Lecture 14 Flashcards
How do microorganisms enter a host?
- mucous membranes
- skin
- parenteral route (deposited directly into tissues when barriers are penetrated)
What is ID50?
infectious dose for 50% of a sample population
- measures virulence of microbe
What is the portal of entry and ID50 for bacillus anthracis?
skin: 10-50 endospores
inhalation: 10k-20k endospores
ingestion: 250k-1m
What is LD50?
lethal dose for 50% of a sample population
- measures potency of a toxin
What does lower LD50 values indicate?
higher toxicity or virulence
- takes a smaller dose to kill 50% of the population
What does a higher LD50 value indicate?
lower toxicity
- larger dose is required to kill 50% of the population
What is the LD50 of botulinum?
0.03 ng/kg
What is the LD50 of shiga toxin?
250 ng/kg
What is the LD50 of staphylococcal enterotoxin?
1350 ng/kg
What is adherence?
almost all pathogens attach to host tissues
What are adhesins?
ligands on the pathogen that bind to receptors on the host cells
- glycocalyx
- fimbriae
What do capsules do?
impairs phagocytosis
Give examples of bacteria and the diseases they lead to.
- streptococcus pneumoniae: pneumonia
- Haemophiles influenzae: pneumonia and meningitis
- bacillus anthracis: anthrax
- Yersinia pestis: plague
Where is glycocalyx found?
around the cell wall
What is in the cell wall? What are each of their functions?
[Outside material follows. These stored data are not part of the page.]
(** While versions come in: the status has known flags only, and a
    version whose flag is set is there. *)
Definition data_ok (d : UpdateVersionData) : Prop :=
  let s := versionAcquisitionStatus d in
  Z.land s VersionAcquisitionStatus.AllAcquired = s
  /\ (Z.testbit s 0 = true -> tasmota (current d) <> None)
  /\ (Z.testbit s 1 = true -> tasmota (latest d) <> None)
  /\ (Z.testbit s 2 = true -> berryDriver (current d) <> None)
  /\ (Z.testbit s 3 = true -> berryDriver (latest d) <> None)
  /\ (Z.testbit s 4 = true -> hmi (current d) <> None)
  /\ (Z.testbit s 5 = true -> hmi (latest d) <> None).

Section Notions.
Context {R : Runtime}.

(** The three available flags of [after] are the three comparisons of
    the versions of [before]. *)
Definition flags_computed (before after : NSPanelUpdater) : Prop :=
  exists lt ct lb cb lh ch,
    tasmota (latest (_updateVersionData before)) = Some lt
    /\ tasmota (current (_updateVersionData before)) = Some ct
    /\ berryDriver (latest (_updateVersionData before)) = Some lb
    /\ berryDriver (current (_updateVersionData before)) = Some cb
    /\ hmi (latest (_updateVersionData before)) = Some lh
    /\ hmi (current (_updateVersionData before)) = Some ch
    /\ current (_updateVersionData after) = current (_updateVersionData before)
    /\ latest (_updateVersionData after) = latest (_updateVersionData before)
    /\ autoUpdate after = autoUpdate before
    /\ known (status after)
    /\ semver_gt (VersionData.version lt) (VersionData.version ct)
       = Ok (has_flag VersionAcquisitionStatus.TasmotaUpdateAvailable after)
    /\ has_flag VersionAcquisitionStatus.BerryDriverUpdateAvailable after
       = string_gt (VersionData.version lb) (VersionData.version cb)
    /\ has_flag VersionAcquisitionStatus.HmiUpdateAvailable after
       = js_gt (internalVersion lh) (internalVersion ch).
- M protein resists phagocytosis
- Opa protein allows attachment to host cells
- Waxy lipid (mycolic acid) resists digestion
What does coagulase do?
coagulates fibrinogen
What do kinases do?
digests fibrin clots
What does hyaluronidase do?
digests polysaccharides that hold cells together
What does collagenase do?
breaks down collagen
What does IgA protease do?
destroys IgA antibodies
What is legionella pneumophila? How is it contracted?
- causes pneumonia
- infects lungs through inhalation (would not survive any other way of transmission)
What is bacillus anthracis? What are the ports of entry?
- causes anthrax
- skin, inhalation, ingestion
What are invasins? What do they cause?
- surface proteins produced by bacteria that rearrange actin filaments of the cytoskeleton
- cause membrane ruffling
What bacteria uses actin to move from one cell to the next?
shigella
listeria
How do bacteria survive inside phagocytes?